→ **TASK ITEM**
When a line in the records contains the string "pose", copy that line.

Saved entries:
Lemma side_orders um nc wr sge cl ops data :
  order um self k nc h q wr sge cl ops data (qp_mtu_bytes x) →
  let h1 := back h (ep_qpn self) (at_qp h x) in
  ∃ w0 n b, wqe_has_rd_atomic w0 = false ∧ wqe_status w0 = st ∧
    on_qp (ep_qpn self) (rxe_post_send um [wr]) h1 = Some (([], Ok tt), back h1 (ep_qpn self)
      (at_qp h (with_order x (send_wqe um x wr sge w0) n) <| es_ev := [EvTask task_req b] |>)).
Proof using Hside Hx.
  intros [Hops Hfit Hdat Hwin Hskb Hcq Hroom] h1. destruct Hx as [Hb B11 _ _ Hrq _ _].
  destruct Hside as [_ _ Hfr _ _ _ _ _ _ _]. destruct (fq_sq _ _ _ Hfr) as (Hwf & Hk & Hnil).
  destruct (producer_elem k (qp_sq x)) as [w0 Hw0]; [by rewrite B11|].
  destruct (push_one k (qp_sq x) (send_wqe um x wr sge w0)) as (Hf & _); [by rewrite B11|done|by rewrite B11|].
  destruct (post_single um wr sge w0 (at_qp h x)) as [b E].
  - change (qp_valid x = true). rewrite (sb_valid _ _ Hb). apply Hfr.
  - change (req_state (qp_req x) = QP_STATE_READY). by rewrite Hrq.
  - change (qp_is_user x = false). rewrite (sb_is_user _ _ Hb). apply Hfr.
  - exact Hf.
  - apply (send_fits_ext q); [apply Hb|apply Hb|done].
  - exact Hw0.
  - pose proof (fq_slots _ _ _ Hfr) as Hs. unfold elem_at in Hw0. rewrite B11 in Hw0. eapply Forall_lookup_1 in Hs as [Hs1 Hs2]; [|exact Hw0].
    exists w0, (s32 (qp_ssn x + 1)), b. split; [exact Hs1|]. split; [exact Hs2|]. eapply on_qp_run; [apply back_lookup|exact E].
Qed.

(** The posted request waits to be sent. *)
Lemma order_posted um nc wr sge cl ops data w0 n s :
  order um self k nc h q wr sge cl ops data (qp_mtu_bytes x) → wqe_has_rd_atomic w0 = false →
  let w := send_wqe um x wr sge w0 in
  es_dev s = h_dev h → es_qp s = with_order x w n → es_alloc s = h_alloc h → es_send s = h_send h →
  posted self k nc psn0 (wr_remote_addr (sw_wr wr)) (sw_wr wr) ops data w cl s.
Proof using Hside Hx.
  intros [Hops Hfit Hdat Hwin Hskb Hcq Hroom] Hrd w Ed Eq Ea Es.
  destruct Hx as [Hb B11 (A1 & A2 & _) [A5 _] Hrq [Hc1 Hc2] [Hr _]].
  pose proof (Z.mod_pos_bound (qa_sq_psn (ma_attr a3)) (2 ^ 24) ltac:(lia)) as Hpsn.
  destruct Hside as [_ _ Hfr Hsup Hnum _ _ Hport (pt & Hpt & Hg) [Harb Hse]].
  destruct Hfr as [F1 F2 F3 F4 (F5 & F6 & F7) F8 _ (F9 & F10 & F11) (F12 & F13 & F14) F15 _ (F16 & F17)].
  destruct (push_one k (qp_sq x) w) as (P1 & P2 & P3 & P4 & P5 & P6); [by rewrite B11|done|by rewrite B11|].
  destruct s as [d qq al se j ev]. cbn in Ed, Eq, Ea, Es. subst d qq al se.
  split; cbn [es_dev es_qp es_alloc es_send with_order]; try done.
  - split; cbn [es_dev es_qp es_alloc].
    + split; cbn [es_dev es_qp es_alloc].
      * change (qp_valid x = true). by rewrite (sb_valid _ _ Hb).
      * change (req_state (qp_req x) = QP_STATE_READY). by rewrite Hrq.
      * change (req_need_retry (qp_req x) = false). by rewrite Hrq.
      * split; [|done]. change (qp_qp_type x = IB_QPT_RC). by rewrite (sb_qp_type _ _ Hb).
      * change (req_wqe_index (qp_req x) = consumer_index (qp_sq x)). rewrite P2, Hrq, B11. exact F12.
      * change (consumer_index (qp_sq x) ≠ producer_index (qp_sq (with_order x w n))). rewrite P2. intros E. by apply P3.
      * unfold addr_from_index, consumer_addr. cbn. by rewrite B11, (proj2 F8).
      * by right.
      * apply (ck_alloc _ _ _ _ Hsup).
      * destruct Hg as [g Hg], Hport as (port & G1 & G2 & G3 & G4). split; [by exists pt, g|].
        cbn. rewrite A1, A2, A5, Hnum. by exists port, (ep_guid self).
      * intros i Hi. cbn. rewrite Hc1. apply psn_in_window; [done|]. cbn in Hi. lia.
      * cbn. rewrite (sb_req_skb_out _ _ Hb), F17. lia.
    + cbn. by rewrite Hrq, Z.add_0_r, Z.mod_mod.
    + cbn. rewrite Hrq. cbn. rewrite F13. by apply (first_opcodes (wr_opcode (sw_wr wr))).
    + exists w. split; [exact P6|]. split; [done|]. split; [apply Hdat|]. split; [done|]. split; [|done].
      change (source (rdev_mem (h_dev h)) (qp_pd x) w data). rewrite (sb_pd _ _ Hb). by apply posted_source.
  - split; [exact P4|]. split; [exact P5|]. cbn. rewrite (sb_scq _ _ Hb). exact Hcq.
  - change (comp_psn (qp_comp x) = (psn0 + 0) mod 2 ^ 24 ∧ comp_opcode (qp_comp x) = -1).
    by rewrite Hc1, Z.add_0_r, Z.mod_mod, Hc2.
  - pose proof (completions_one (with_order x w n) w). lia.
  - change (qp_send_pkts x = [] ∧ qp_resp_pkts x = []). by rewrite (sb_send_pkts _ _ Hb), (sb_resp_pkts _ _ Hb).
  - split; cbn; [|by rewrite (sb_send_pkts _ _ Hb), F11]. by rewrite (sb_on_arbiter _ _ Hb), F16.
  - cbn. rewrite B11. apply F8.
Qed.
End posting.

(** ** The receiver *)

Section receiver.
Context (num k st : Z) (self peer : endpoint) (a1 a2 a3 : qp_attrs) (h : host) (q x : rxe_qp).
Context (Hside : side num k st self peer a1 a2 a3 h q) (Hx : connects a1 a2 a3 q x).

Lemma mtu_of_path m : RXE_MTU_256 ≤ m ≤ RXE_MTU_8192 → 0 < 2 ^ (7 + m) ≤ 2 ^ 13 ∧ 2 ^ (7 + m) mod 4 = 0.
Proof.
  unfold RXE_MTU_256, RXE_MTU_8192. intros Hm. split; [split; [apply Z.pow_pos_nonneg; lia|apply Z.pow_le_mono_r; lia]|].
  replace (7 + m) with ((5 + m) + 2) by lia. rewrite Z.pow_add_r by lia. apply Z_mod_mult.
Qed.

Lemma side_mtu : 0 < qp_mtu_bytes x ≤ 2 ^ 13 ∧ qp_mtu_bytes x mod 4 = 0.
Proof using Hside Hx.
  rewrite (proj2 (cn_route _ _ _ _ _ Hx)). destruct (ck_port _ _ _ _ (si_supported _ _ _ _ _ _ _ _ _ _ Hside)) as (_ & _ & _ & Hm & _).
  by apply mtu_of_path.
Qed.

Lemma side_quiescent : quiescent (at_qp h x).
Proof using Hside Hx.
  destruct Hside as [_ _ Hf _ _ _ _ _ _ [Ha Hs]]. destruct Hx as [Hb _ _ _ _ _ _].
  destruct (fq_pkts _ _ _ Hf) as (_ & _ & Hsp), (fq_arbiter _ _ _ Hf) as [Har _].
  split; [|split|done]; cbn; rewrite ?(sb_send_pkts _ _ Hb), ?(sb_on_arbiter _ _ Hb), ?Hsp, ?Har; done.
Qed.

Lemma side_awaiting : awaiting (at_qp h x) (qa_rq_psn (ma_attr a2) mod 2 ^ 24) [].
Proof using Hside Hx.
  destruct Hside as [_ _ Hf _ _ _ _ _ _ _]. destruct Hx as [Hb _ _ _ _ _ (R1 & R2 & R3 & R4 & R5)].
  destruct (fq_resp _ _ _ Hf) as (G1 & G2 & G3 & _), (fq_pkts _ _ _ Hf) as (Hp & _).
  split; cbn [at_qp es_qp]; [by rewrite (sb_req_pkts _ _ Hb)|done|congruence|congruence| |by rewrite R5, G3].
  by rewrite R2, Z.add_0_r, Z.mod_mod.
Qed.

Lemma side_receptive : refs_pos (rdev_mem (h_dev h)) → receptive (at_qp h x).
Proof using Hside Hx.
  intros Hr. pose proof side_mtu as [Hm _]. destruct Hside as [_ _ Hf Hs _ _ _ _ (port & Hp & g & Hg) _]. destruct Hx as [Hb _ _ _ _ _ _].
  split; [cbn; rewrite (sb_valid _ _ Hb); apply Hf|cbn; rewrite (sb_qp_type _ _ Hb); apply Hf|exact Hm|apply (ck_alloc _ _ _ _ Hs)|done|].
  by exists port, g.
Qed.

Lemma side_writable :
  refs_pos (rdev_mem (h_dev h)) → flag_set (qa_qp_access_flags (ma_attr a1)) IB_ACCESS_REMOTE_WRITE = true → writable (at_qp h x).
Proof using Hside Hx.
  intros Hr Ha. split; [by apply side_receptive| |apply side_mtu]. cbn. by rewrite (proj1 (proj2 (proj2 (cn_attr _ _ _ _ _ Hx)))).
Qed.
End receiver.

(** ** The session *)

(** What the two sides have agreed on. *)
Record agreed (A B : endpoint) (a2 a3 b2 : qp_attrs) : Prop := {
  ag_keys : pkey_match (ep_pkey A) (ep_pkey B) = true ∧ pkey_match (ep_pkey A) (ep_pkey A) = true;
  ag_mtu : qa_path_mtu (ma_attr a2) = qa_path_mtu (ma_attr b2);
  ag_psn : qa_sq_psn (ma_attr a3) mod 2 ^ 24 = qa_rq_psn (ma_attr b2) mod 2 ^ 24
}.

(** The completion of a request. *)
Definition completion_of (wr : post_wr) (st len num : Z) : ib_wc :=
  zero_wc <| wc_wr_id := wr_id (sw_wr wr) |> <| wc_status := st |>
    <| wc_opcode := wr_to_wc_opcode (wr_opcode (sw_wr wr)) |> <| wc_byte_len := len |> <| wc_qp_num := num |>.

Lemma order_completions um q x st wr sge w0 n (data : list Z) :
  qp_qp_num x = qp_qp_num q → flag_set (wr_send_flags (sw_wr wr)) IB_SEND_SIGNALED = true → wqe_status w0 = st →
  sg_length sge = Z.of_nat (length data) →
  completions (with_order x (send_wqe um x wr sge w0) n) [send_wqe um x wr sge w0] = [completion_of wr st (Z.of_nat (length data)) (qp_qp_num q)].
Proof.
  intros Hn Hs Hw Hl. unfold completions. cbn [filter list_filter]. unfold signaled. rewrite decide_True.
  - cbn. unfold make_send_cqe, completion_of. cbn. by rewrite Hn, Hw, Hl.
  - change (wqe_ibwr (send_wqe um x wr sge w0)) with (sw_wr wr). by rewrite Hs, orb_true_r.
Qed.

→ **YOUR RESPONSE**
  - pose proof (fq_slots _ _ _ Hfr) as Hs. unfold elem_at in Hw0. rewrite B11 in Hw0. eapply Forall_lookup_1 in Hs as [Hs1 Hs2]; [|exact Hw0].
  pose proof (Z.mod_pos_bound (qa_sq_psn (ma_attr a3)) (2 ^ 24) ltac:(lia)) as Hpsn.
  - pose proof (completions_one (with_order x w n) w). lia.
  intros Hr. pose proof side_mtu as [Hm _]. destruct Hside as [_ _ Hf Hs _ _ _ _ (port & Hp & g & Hg) _]. destruct Hx as [Hb _ _ _ _ _ _].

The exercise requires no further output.